Our Top 10 herbicide-resistant weed management practices
10. Keep accurate records
Maintain a database that chronicles your agronomic practices, particularly those that vary from field to field and year to year. Records should include cultural, mechanical, and herbicidal weed management variables. Keeping accurate records will help you make informed crop management decisions, especially pesticide choices, for each field.
9. Practice strategic tillage
Use tillage only if, where and when deemed necessary to manage herbicide-resistant (HR) weeds. The risk of weeds developing resistance to herbicides is shown to be highest in no-tillage, owing to greater herbicide use and weed seed bank turnover rate. In some regions, tillage is an essential method for managing some glyphosate-resistant weeds.
8. Customize weed management by field
Weed management programs are not one size fits all – they should be customized on a field-by-field basis, as weed populations are not uniform across your land. Even within a typical field they are not generally consistent. Survey your weed populations before herbicide application. It is also possible to detect and manage weeds in real time using sprayers equipped with sensors.
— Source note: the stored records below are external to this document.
Definition lines (order : list (list Z)) : list Z := concat ((.++ [10%Z]) <$> order).

Definition loop_text (c : list (list Z)) : list Z :=
  str! "tsort: -: input contains a loop:" ++ 10%Z ::
  concat ((fun s => str! "tsort: " ++ s ++ [10%Z]) <$> c).

Definition exit_status (warn : bool) (k : nat) : Z :=
  if k =? 0 then 0 else if warn then Z.min (Z.of_nat k) 124 else 1.

Lemma last_List_last {A} (c : list A) d : c <> [] -> last c = Some (List.last c d).
Proof.
  destruct c as [|x c _] using rev_ind; [done|]. intros _. by rewrite last_snoc, last_last.
Qed.

Lemma path_fmap {A B} (E : A -> A -> Prop) (F : B -> B -> Prop) (f : A -> B) c :
  (forall a b, E a b -> F (f a) (f b)) -> path E c -> path F (f <$> c).
Proof.
  intros HEF. induction c as [|a c IH]; [done|]. destruct c as [|b c]; [done|].
  intros [? H]. split; [by apply HEF|by apply IH].
Qed.

Lemma is_cycle_loop (E : nat -> nat -> Prop) {B} (F : B -> B -> Prop) (f : nat -> B) c :
  (forall a b, E a b -> F (f a) (f b)) -> is_cycle E c ->
  is_loop F (f <$> c) /\ last (f <$> c) = Some (f (List.last c 0)) /\
  head (f <$> c) = Some (f (hd 0 c)).
Proof.
  intros HEF (Hne & Hp & Hc).
  assert (Hl : last (f <$> c) = Some (f (List.last c 0)))
    by (by rewrite fmap_last, (last_List_last c 0)).
  assert (Hh : head (f <$> c) = Some (f (hd 0 c))) by (by destruct c).
  split_and!; [split|done..]; [by eapply path_fmap|]. eauto 10.
Qed.

Lemma before_split {A} (l1 : list A) v l2 u :
  u ∈ l1 -> before (l1 ++ v :: l2) u v.
Proof.
  intros [i Hi]%list_elem_of_lookup. exists i, (length l1). split_and!.
  - by eapply lookup_lt_Some.
  - by apply lookup_app_l_Some.
  - by rewrite list_lookup_middle.
Qed.

Lemma before_fmap {A B} (f : A -> B) l a b : before l a b -> before (f <$> l) (f a) (f b).
Proof.
  intros (i & j & ? & Hi & Hj). exists i, j. by rewrite !list_lookup_fmap, Hi, Hj.
Qed.

Lemma fmap_lookup_seq (l : list (list Z)) : (l !!!.) <$> seq 0 (length l) = l.
Proof.
  apply list_eq. intros i. rewrite list_lookup_fmap.
  destruct (decide (i < length l)) as [Hi|Hi].
  - rewrite lookup_seq_lt by done. cbn. by rewrite list_lookup_lookup_total_lt.
  - rewrite lookup_seq_ge by lia. cbn. by rewrite lookup_ge_None_2 by lia.
Qed.

Section Items.
Context (toks : list (list Z)) (g : graph) (B : built g).
Context (Hpairs : named_edges g ≡ₚ pairs toks).
Context (Hitems : forall x, x ∈ names g <-> x ∈ toks).
Context (st : sorter) (removed : list (nat * nat)).
Context (S : sorting g st removed) (Hdone : remaining st = 0%Z).

Abbreviation item := (names g !!!.).

Lemma item_order : item <$> out st ≡ₚ names g.
Proof. rewrite (sorting_complete g st removed S Hdone). by rewrite fmap_lookup_seq. Qed.

Lemma item_elem u : u < size g -> item u ∈ toks.
Proof.
  intros Hu. apply Hitems. eapply list_elem_of_lookup_2. by apply list_lookup_lookup_total_lt.
Qed.

Lemma item_inj u v : u < size g -> v < size g -> item u = item v -> u = v.
Proof.
  intros Hu Hv E. eapply NoDup_lookup; [apply B|..]; [by apply list_lookup_lookup_total_lt|].
  rewrite E. by apply list_lookup_lookup_total_lt.
Qed.

Lemma item_pair a b : (a, b) ∈ edges g -> related (pairs toks) (item a) (item b).
Proof.
  intros He. unfold related. rewrite <- Hpairs. by apply (list_elem_of_fmap_2' (named (names g)) _ (a, b)).
Qed.

Lemma items_loops es cs :
  Forall2 (fun e c => e = (List.last c 0, hd 0 c)) es cs ->
  Forall (is_cycle (fun u v => (u, v) ∈ edges g)) cs ->
  Forall2 (fun e c => is_loop (related (pairs toks)) c /\
             last c = Some (fst e) /\ head c = Some (snd e))
    (named (names g) <$> es) ((fun c : list nat => item <$> c) <$> cs).
Proof.
  induction 1 as [|e c es cs -> Hc IH]; cbn; constructor.
  - apply Forall_cons in H as [Hl _].
    exact (is_cycle_loop (fun u v => (u, v) ∈ edges g) _ item c item_pair Hl).
  - apply Forall_cons in H as [_ Hl]. by apply IH.
Qed.

Lemma items_sorted : sorts toks (item <$> out st) ((fun c : list nat => item <$> c) <$> loops st).
Proof.
  split_and!.
  - rewrite item_order. apply B.
  - intros x. by rewrite item_order, Hitems.
  - exists (named (names g) <$> removed), (named (names g) <$> edges (gr st)). split_and!.
    + rewrite <- Hpairs, <- fmap_app. unfold named_edges. by rewrite (so_edges _ _ _ S).
    + intros a b ([u v] & [= -> ->] & He)%list_elem_of_fmap.
      apply (before_fmap item).
      apply edges_elem in He as [Hu Hv].
      assert (v ∈ out st) as (l1 & l2 & E)%list_elem_of_split.
      { rewrite (sorting_complete g st removed S Hdone), elem_of_seq.
        apply (wf_range (gr st)) in Hv; [|apply S]. unfold size in *.
        rewrite (so_names _ _ _ S) in Hv. lia. }
      rewrite E. apply before_split. by eapply (so_order _ _ _ S).
    + apply items_loops; apply S.
Qed.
7. Use weed sanitation practices
Equipment sanitation practices reduce both immigration of weed seeds and spores into a field and HR gene (seed or pollen) dispersal across a field. Reducing weed seed load into the soil can be achieved directly by harvest weed seed control practices, which include chaff carts, direct-harvest crop residue baling, narrow-windrow burning and seed pulverization
6. Rotate in-crop wheat and non-wheat herbicides
Many HR grassy weed populations (e.g., wild oats) are able to tolerate herbicides using the same mechanism as wheat. Therefore, it is important to rotate in-crop wheat and non-wheat herbicides to delay or manage this type of resistance. Avoiding continuous cereal crop rotations and including nonselective herbicides such as glyphosate or glufosinate in HR crops will help to achieve this objective.
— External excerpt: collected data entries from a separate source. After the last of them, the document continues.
(* ===== verification/PatchApply.v ===== *)
(** * Patches: application (src/pkg/patch/apply.go, ifdef.go)

    [Apply] and [ApplyIfdef] over the hunks of [PatchParse]. A slice
    expression or an index out of range is a [Panic]. *)

From Stdlib Require Import ZArith Lia.
From stdpp Require Import base tactics list numbers strings.
From S2P Require Import Prelude PatchParse.

Module PatchApply.
Import Patch.

Record ApplyOptions := mkOptions {
  Reverse : bool;
  Fuzz : Z;
  IgnoreWhitespace : bool;
  Force : bool
}.

Inductive HunkOutcome := HunkApplied | HunkAppliedFuzzy | HunkAlreadyApplied | HunkFailed.

#[global] Instance HunkOutcome_eq_dec : EqDecision HunkOutcome.
Proof. solve_decision. Defined.

Record HunkReport := mkReport { Index : Z; Outcome : HunkOutcome; FuzzUsed : Z; At : Z }.

Record Result := mkResult {
  RLines : list (list Z);
  NoFinalNewline : bool;
  Reports : list HunkReport;
  Rejects : list Hunk
}.

Definition AllApplied (r : Result) : bool :=
  forallb (fun rep => negb (bool_decide (Outcome rep = HunkFailed))) (Reports r).

(** ** Hunks *)

Definition reverse_kind (k : LineKind) : LineKind :=
  match k with
  | LineDelete => LineAdd
  | LineAdd => LineDelete
  | LineContext => LineContext
  end.

Definition reverse_line (l : HunkLine) : HunkLine := mkLine (reverse_kind (Kind l)) (Text l) (NoEOL l).

Definition reverseHunk (h : Hunk) : Hunk :=
  mkHunk (NewStart h) (NewCount h) (OldStart h) (OldCount h) (reverse_line <$> Lines h).

Definition oldSeq (lines : list HunkLine) : list (list Z) :=
  Text <$> filter (fun l => Kind l <> LineAdd) lines.

Definition newSeq (lines : list HunkLine) : list (list Z) :=
  Text <$> filter (fun l => Kind l <> LineDelete) lines.

Fixpoint count_context (lines : list HunkLine) : Z :=
  match lines with
  | l :: rest => match Kind l with LineContext => 1 + count_context rest | _ => 0 end
  | [] => 0
  end.

Definition edgeContextCounts (lines : list HunkLine) : Z * Z :=
  let lead := count_context lines in
  let trail := count_context (rev lines) in
  (lead, if len lines <? lead + trail then len lines - lead else trail).

(** ** Matching *)

Definition clampInt (v lo hi : Z) : Z := if v <? lo then lo else if hi <? v then hi else v.

Fixpoint normalize_from (s : list Z) (inBlank : bool) : list Z :=
  match s with
  | [] => []
  | c :: s' =>
      if is_blank c then (if inBlank then normalize_from s' true else ch! " " :: normalize_from s' true)
      else c :: normalize_from s' false
  end.

Definition normalizeWS (s : list Z) : list Z := normalize_from s false.

Definition same_line (ignoreWS : bool) (t w : list Z) : bool :=
  if ignoreWS then str_eqb (normalizeWS t) (normalizeWS w) else str_eqb t w.

Fixpoint matchAt (target want : list (list Z)) (pos : Z) (ignoreWS : bool) : outcome bool :=
  match want with
  | [] => Ret true
  | w :: want' =>
      let! t := index target pos in
      if same_line ignoreWS t w then matchAt target want' (pos + 1) ignoreWS else Ret false
  end.

(** The candidates at distance [d] and more; a start is at most
    [maxStart - minStart] away from another. *)
Fixpoint order_from (fuel : nat) (d start minStart maxStart : Z) : list Z :=
  match fuel with
  | O => []
  | S f =>
      if (minStart <=? start - d) || (start + d <=? maxStart) then
        (if minStart <=? start - d then [start - d] else []) ++
        (if start + d <=? maxStart then [start + d] else []) ++
        order_from f (d + 1) start minStart maxStart
      else []
  end.

Definition searchOrderWithin (start minStart maxStart : Z) : list Z :=
  start :: order_from (Z.to_nat (maxStart - minStart)) 1 start minStart maxStart.

Fixpoint first_match (target want : list (list Z)) (cands : list Z) (ignoreWS : bool) : outcome (option Z) :=
  match cands with
  | [] => Ret None
  | cand :: rest =>
      let! b := matchAt target want cand ignoreWS in
      if (b : bool) then Ret (Some cand) else first_match target want rest ignoreWS
  end.

Definition searchWithin (target want : list (list Z)) (hint minStart maxStart : Z) (ignoreWS : bool) : outcome (option Z) :=
  let l := len want in
  let sequenceMax := len target - l in
  let minStart := if minStart <? 0 then 0 else minStart in
  let maxStart := if sequenceMax <? maxStart then sequenceMax else maxStart in
  if maxStart <? minStart then Ret None
  else if l =? 0 then Ret (Some (clampInt hint minStart maxStart))
  else
    let start := clampInt hint minStart maxStart in
    first_match target want (searchOrderWithin start minStart maxStart) ignoreWS.

Definition search (target want : list (list Z)) (hint : Z) (ignoreWS : bool) : outcome (option Z) :=
  searchWithin target want hint 0 (len target - len want) ignoreWS.

(** The rounds of [locateHunk] from fuzz [f] on: after [len(h.Lines)] rounds
    no context is left to peel. *)
Fixpoint fuzz_rounds (fuel : nat) (oldLines : list (list Z)) (h : Hunk) (expected : Z)
    (opts : ApplyOptions) (leadCtx trailCtx maxFuzz f : Z) : outcome (option (Z * Z * HunkOutcome)) :=
  if maxFuzz <? f then Ret None
  else
    match fuel with
    | O => OutOfFuel
    | S fuel' =>
        let peelLead := Z.min f leadCtx in
        let peelTrail := Z.min f trailCtx in
        let! core := slice (Lines h) peelLead (len (Lines h) - peelTrail) in
        let! r := searchWithin oldLines (oldSeq core) (expected + peelLead) peelLead
                    (len oldLines - OldCount h + peelLead) (IgnoreWhitespace opts) in
        match r with
        | Some pos =>
            Ret (Some (pos - peelLead, f, if 0 <? f then HunkAppliedFuzzy else HunkApplied))
        | None =>
            if (peelLead =? leadCtx) && (peelTrail =? trailCtx) && (f <? maxFuzz) then Ret None
            else fuzz_rounds fuel' oldLines h expected opts leadCtx trailCtx maxFuzz (f + 1)
        end
    end.

Definition locateHunk (oldLines : list (list Z)) (h : Hunk) (expected : Z) (opts : ApplyOptions) : outcome (Z * Z * HunkOutcome) :=
  let '(leadCtx, trailCtx) := edgeContextCounts (Lines h) in
  let! r := fuzz_rounds (S (length (Lines h))) oldLines h expected opts leadCtx trailCtx
              (Z.max (Fuzz opts) 0) 0 in
  match r with
  | Some res => Ret res
  | None =>
      let wantNew := newSeq (Lines h) in
      let! found :=
        if negb (Force opts) && (0 <? len wantNew)
        then search oldLines wantNew expected (IgnoreWhitespace opts)
        else Ret None in
      match found with
      | Some pos => Ret (pos, 0, HunkAlreadyApplied)
      | None => Ret (clampInt expected 0 (len oldLines), 0, HunkFailed)
      end
  end.

(** ** Application *)

(** The replacement, whether its last line lacks a newline, and whether it
    has a line. *)
Fixpoint buildReplacement_from (oldLines : list (list Z)) (ti : Z) (lines : list HunkLine)
    (repl : list (list Z)) (lastNoEOL sawAny : bool) : outcome (list (list Z) * bool * bool) :=
  match lines with
  | [] => Ret (repl, lastNoEOL, sawAny)
  | l :: rest =>
      match Kind l with
      | LineContext =>
          let! t := index oldLines ti in
          buildReplacement_from oldLines (ti + 1) rest (repl ++ [t]) (NoEOL l) true
      | LineDelete => buildReplacement_from oldLines (ti + 1) rest repl lastNoEOL sawAny
      | LineAdd => buildReplacement_from oldLines ti rest (repl ++ [Text l]) (NoEOL l) true
      end
  end.

Definition buildReplacement (oldLines : list (list Z)) (matchStart : Z) (lines : list HunkLine) (oldNoFinalNewline : bool) : outcome (list (list Z) * bool * bool) :=
  buildReplacement_from oldLines matchStart lines [] oldNoFinalNewline false.

(** The variables of [Apply]'s loop. *)
Record applying := Applying {
  aout : list (list Z);
  finalNoEOL : bool;
  cur : Z;
  offset : Z;
  reports : list HunkReport;
  rejects : list Hunk
}.

Section Apply.
Context (oldLines : list (list Z)) (oldNoFinalNewline : bool) (opts : ApplyOptions).

Definition appendVerbatim (st : applying) (from to : Z) : outcome applying :=
  if to <=? from then Ret st
  else
    let! s := slice oldLines from to in
    Ret (Applying (aout st ++ s) (oldNoFinalNewline && (to =? len oldLines))
           (cur st) (offset st) (reports st) (rejects st)).

Definition set_cur (st : applying) (c : Z) : applying :=
  Applying (aout st) (finalNoEOL st) c (offset st) (reports st) (rejects st).

Definition set_offset (st : applying) (o : Z) : applying :=
  Applying (aout st) (finalNoEOL st) (cur st) o (reports st) (rejects st).

Definition report (st : applying) (r : HunkReport) : applying :=
  Applying (aout st) (finalNoEOL st) (cur st) (offset st) (reports st ++ [r]) (rejects st).

Definition reject (st : applying) (idx : Z) (h : Hunk) : applying :=
  Applying (aout st) (finalNoEOL st) (cur st) (offset st)
    (reports st ++ [mkReport (idx + 1) HunkFailed 0 0]) (rejects st ++ [h]).

Definition apply_hunk (st : applying) (idx : Z) (h : Hunk) : outcome applying :=
  let! (matchStart, peelUsed, outcome) := locateHunk oldLines h (OldStart h + offset st) opts in
  match outcome with
  | HunkFailed =>
      let '(matchStart, e) :=
        if matchStart <? cur st then (cur st, cur st)
        else (matchStart, Z.min (matchStart + OldCount h) (len oldLines)) in
      let! st := appendVerbatim st (cur st) matchStart in
      let! st := appendVerbatim st matchStart e in
      Ret (reject (set_cur st e) idx h)
  | HunkAlreadyApplied =>
      let e := matchStart + NewCount h in
      if (len oldLines <? e) || (matchStart <? cur st) then Ret (reject st idx h)
      else
        let! st := appendVerbatim st (cur st) matchStart in
        let! st := appendVerbatim st matchStart e in
        Ret (report (set_offset (set_cur st e) (matchStart - OldStart h))
               (mkReport (idx + 1) HunkAlreadyApplied 0 matchStart))
  | _ =>
      if matchStart <? cur st then
        let e := Z.max (Z.min (matchStart + OldCount h) (len oldLines)) (cur st) in
        let! st := appendVerbatim st (cur st) e in
        Ret (reject (set_cur st e) idx h)
      else
        let! st := appendVerbatim st (cur st) matchStart in
        let! (repl, lastNoEOL, ok) := buildReplacement oldLines matchStart (Lines h) oldNoFinalNewline in
        let c := matchStart + OldCount h in
        let fin :=
          if (c =? len oldLines) && ok then lastNoEOL
          else if len oldLines <=? c then false
          else finalNoEOL st in
        Ret (Applying (aout st ++ repl) fin c (matchStart - OldStart h)
               (reports st ++ [mkReport (idx + 1) outcome peelUsed matchStart]) (rejects st))
  end.

Fixpoint apply_hunks (st : applying) (idx : Z) (work : list Hunk) : outcome applying :=
  match work with
  | [] => Ret st
  | h :: rest => let! st := apply_hunk st idx h in apply_hunks st (idx + 1) rest
  end.

Definition oriented (hunks : list Hunk) : list Hunk :=
  if Reverse opts then reverseHunk <$> hunks else hunks.

Definition Apply (hunks : list Hunk) : outcome Result :=
  let! st := apply_hunks (Applying [] oldNoFinalNewline 0 0 [] []) 0 (oriented hunks) in
  let! st := appendVerbatim st (cur st) (len oldLines) in
  Ret (mkResult (aout st) (finalNoEOL st) (reports st) (rejects st)).

(** ** Conditional application *)

Section Ifdef.
Context (define : list Z).

Definition endif : list Z := str! "#endif /* " ++ define ++ str! " */".

(** The conditional around one run of changes. *)
Definition conditional (oldPart newPart : list (list Z)) : list (list Z) :=
  match oldPart, newPart with
  | [], [] => []
  | _, [] => [str! "#ifndef " ++ define] ++ oldPart ++ [endif]
  | [], _ => [str! "#ifdef " ++ define] ++ newPart ++ [endif]
  | _, _ => [str! "#ifndef " ++ define] ++ oldPart ++ [str! "#else"] ++ newPart ++ [endif]
  end.

(** The lines of a hunk from [ti] on; [oldPart] and [newPart] are those of
    the run of changes being collected. *)
Fixpoint ifdef_lines (lines : list HunkLine) (ti : Z) (oldPart newPart out : list (list Z)) : outcome (list (list Z)) :=
  match lines with
  | [] => Ret (out ++ conditional oldPart newPart)
  | l :: rest =>
      match Kind l with
      | LineContext =>
          let! t := index oldLines ti in
          ifdef_lines rest (ti + 1) [] [] (out ++ conditional oldPart newPart ++ [t])
      | LineDelete =>
          let! t := index oldLines ti in
          ifdef_lines rest (ti + 1) (oldPart ++ [t]) newPart out
      | LineAdd => ifdef_lines rest ti oldPart (newPart ++ [Text l]) out
      end
  end.

Definition last_noEOL (lines : list HunkLine) : bool :=
  match last lines with
  | Some l => match Kind l with LineContext => NoEOL l | _ => false end
  | None => false
  end.

Definition ifdef_hunk (st : applying) (idx : Z) (h : Hunk) : outcome applying :=
  let! (at_, fuzz, outcome) := locateHunk oldLines h (OldStart h) opts in
  if bool_decide (outcome = HunkFailed \/ outcome = HunkAlreadyApplied) || (at_ <? cur st)
  then Ret (reject st idx h)
  else
    let! s := slice oldLines (cur st) at_ in
    let! out := ifdef_lines (Lines h) at_ [] [] (aout st ++ s) in
    let c := at_ + OldCount h in
    let fin := if c =? len oldLines then last_noEOL (Lines h) else finalNoEOL st in
    let rep := if 0 <? fuzz then HunkAppliedFuzzy else HunkApplied in
    Ret (Applying out fin c 0 (reports st ++ [mkReport (idx + 1) rep fuzz at_]) (rejects st)).

Fixpoint ifdef_hunks (st : applying) (idx : Z) (work : list Hunk) : outcome applying :=
  match work with
  | [] => Ret st
  | h :: rest => let! st := ifdef_hunk st idx h in ifdef_hunks st (idx + 1) rest
  end.

Definition ApplyIfdef (hunks : list Hunk) : outcome Result :=
  let! st := ifdef_hunks (Applying [] oldNoFinalNewline 0 0 [] []) 0 (oriented hunks) in
  let! s := slice oldLines (cur st) (len oldLines) in
  let fin := if cur st <? len oldLines then oldNoFinalNewline else finalNoEOL st in
  Ret (mkResult (aout st ++ s) fin (reports st) (rejects st)).

End Ifdef.

End Apply.
End PatchApply.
5. Rotate herbicide groups
Rotate herbicides based on their group (site of action). The group number is identified on the front of each herbicide product. Where possible, across and within growing seasons, rotate the use of one herbicide group with other herbicide group(s) that control the same weeds in a field.
4. Use herbicide mixtures
Herbicide mixtures, or tank mixes, can be effective in delaying resistance. They are most successful when herbicide mixtures that combine different sites of action meet the criteria of 1) similar efficacy, 2) similar soil residual activity, and 3) different propensities for selecting for resistance in the target species. For example, mixtures of Group 2 and 4 herbicides having overlapping control of some key broadleaf weeds have been shown to delay or manage resistance.
3. Scout fields before and after herbicide applications
Scout your fields before in-crop herbicide application to determine what weeds are present, their distribution and abundance in order to customize an effective weed management plan. Additionally, scouting post-herbicide application will inform you of how successful you have been in controlling the targeted weeds. Whether using spreadsheet or mapping software, scouting data are important parameters to record annually.
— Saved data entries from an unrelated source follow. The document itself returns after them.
Lemma cpp_endif d a r : cpp d a (endif define :: r) = cpp d true r.
Proof.
  cbn [cpp]. rewrite str_eqb_refl.
  assert (str_eqb (endif define) (str! "#ifdef " ++ define) = false) as -> by done.
  assert (str_eqb (endif define) (str! "#ifndef " ++ define) = false) as -> by done.
  by assert (str_eqb (endif define) (str! "#else") = false) as -> by done.
Qed.

(** The text [out] ends outside a conditional and contributes [x]. *)
Definition closed (d : bool) (out x : list (list Z)) : Prop :=
  forall r, cpp d true (out ++ r) = x ++ cpp d true r.

Lemma closed_plain d out x l : plain l -> closed d out x -> closed d (out ++ l) (x ++ l).
Proof. intros Hl Hc r. rewrite <- !app_assoc, Hc, cpp_plain by done. done. Qed.

Lemma closed_conditional d out x o n :
  plain o -> plain n -> closed d out x ->
  closed d (out ++ conditional define o n) (x ++ if d then n else o).
Proof.
  intros Ho Hn Hc r. rewrite <- !app_assoc, Hc. f_equal. unfold conditional.
  destruct o as [|a o], n as [|b n]; [by destruct d|..];
    rewrite <- !app_assoc; cbn [app].
  - rewrite cpp_ifdef. rewrite (app_comm_cons n), cpp_plain by done. rewrite cpp_endif. by destruct d.
  - rewrite cpp_ifndef. rewrite (app_comm_cons o), cpp_plain by done. rewrite cpp_endif. by destruct d.
  - rewrite cpp_ifndef. rewrite (app_comm_cons o), cpp_plain by done.
    rewrite cpp_else. rewrite (app_comm_cons n), cpp_plain by done. rewrite cpp_endif. by destruct d.
Qed.

Definition plain_hunk (h : Hunk) : Prop := plain (newSeq (Lines h)).

Lemma ifdef_lines_spec lines ti o n out :
  0 <= ti -> ti + len (oldSeq lines) <= len old ->
  plain old -> plain (newSeq lines) -> plain o -> plain n ->
  exists out', ifdef_lines old define lines ti o n out = Ret out' /\
    (forall x, closed false out x -> closed false out' (x ++ o ++ sub ti (ti + len (oldSeq lines)) old)) /\
    (forall x, closed true out x -> closed true out' (x ++ n ++ weave (drop (Z.to_nat ti) old) lines)).
Proof.
  intros Ht Hl Hold. revert ti o n out Ht Hl.
  induction lines as [|l lines IH]; intros ti o n out Ht Hl Hnew Ho Hn; cbn [ifdef_lines weave].
  { eexists. split; [done|]. change (len (oldSeq [])) with 0. rewrite Z.add_0_r, sub_nil, !app_nil_r.
    split; intros x Hx; [apply (closed_conditional false)|apply (closed_conditional true)]; done. }
  rewrite oldSeq_cons in Hl. rewrite newSeq_cons in Hnew. rewrite oldSeq_cons.
  pose proof (len_nonneg (oldSeq lines)).
  destruct (Kind l) eqn:EK; rewrite ?len_cons in *.
  1, 2: destruct (drop_lt old ti) as (t & r & E); [lia|];
    destruct (index_drop _ _ _ _ Ht E) as [-> Er]; cbn [bind].
  1, 2: assert (Hpt : control t = false) by (rewrite Forall_forall in Hold; apply Hold;
    apply (list_elem_of_lookup_2 _ (Z.to_nat ti)); rewrite <- (Nat.add_0_r (Z.to_nat ti)), <- lookup_drop, E; done).
  1, 2: assert (Es : sub ti (ti + (1 + len (oldSeq lines))) old = t :: sub (ti + 1) (ti + 1 + len (oldSeq lines)) old)
    by (unfold sub; rewrite Er, E; replace (Z.to_nat (_ - ti)) with (S (Z.to_nat (ti + 1 + len (oldSeq lines) - (ti + 1)))) by lia; done).
  - apply Forall_cons in Hnew as [_ Hnew].
    destruct (IH (ti + 1) [] [] (out ++ conditional define o n ++ [t])) as (out' & -> & H0 & H1); [lia|lia|done..|].
    exists out'. split; [done|]. rewrite Es, E. rewrite Er in H1. cbn [take tail app].
    split; intros x Hx.
    + specialize (H0 ((x ++ o) ++ [t])). rewrite <- !app_assoc in H0. apply H0. rewrite (app_assoc x o), (app_assoc out).
      apply closed_plain; [by constructor|]. by apply (closed_conditional false).
    + specialize (H1 ((x ++ n) ++ [t])). rewrite <- !app_assoc in H1. apply H1. rewrite (app_assoc x n), (app_assoc out).
      apply closed_plain; [by constructor|]. by apply (closed_conditional true).
  - destruct (IH (ti + 1) (o ++ [t]) n out) as (out' & -> & H0 & H1); [lia|lia|done| |done|].
    { apply Forall_app. split; [done|by constructor]. }
    exists out'. split; [done|]. rewrite Es, E. rewrite Er in H1. cbn [tail].
    split; intros x Hx; [|by apply H1]. specialize (H0 x Hx). by rewrite <- app_assoc in H0.
  - apply Forall_cons in Hnew as [Hx Hnew].
    destruct (IH ti o (n ++ [Text l]) out) as (out' & -> & H0 & H1); [lia|lia|done|done| |].
    { apply Forall_app. split; [done|by constructor]. }
    exists out'. split; [done|]. split; intros x Hx'; [by apply H0|].
    specialize (H1 x Hx'). by rewrite <- app_assoc in H1.
Qed.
2. Focus on crops and practices that promote competitiveness
Employ crops and practices that can aggressively compete with weeds. Some traits include rapid emergence (the ‘first up wins’) and ground cover, rapid and extensive canopy closure, and plant height. Crop competitiveness is optimized by good agronomic practices such as precision fertilizer placement near or at time of seeding, optimum seed placement and seedbed conditions, and high crop seeding rate. Adopt the ‘First up wins’ approach.
1. Ensure crop diversity is the foundation of your HRWM plan
The core of an effective HRWM plan is crop diversity. Include weed-competitive species and those with varied growth cycles and maturities in your crop plan – a mix of dicots and monocots, winter and spring planted, cool and warm season or annuals and perennials. While this approach ensures herbicide diversity, it also helps to provide different seeding and harvesting dates, and selection pressures on weed communities.
Beckie, H.J. and Harker, K.N.; Our top 10 herbicide-resistant weed management practices. Pest Manag Sci 73: 1045–1052 (2017).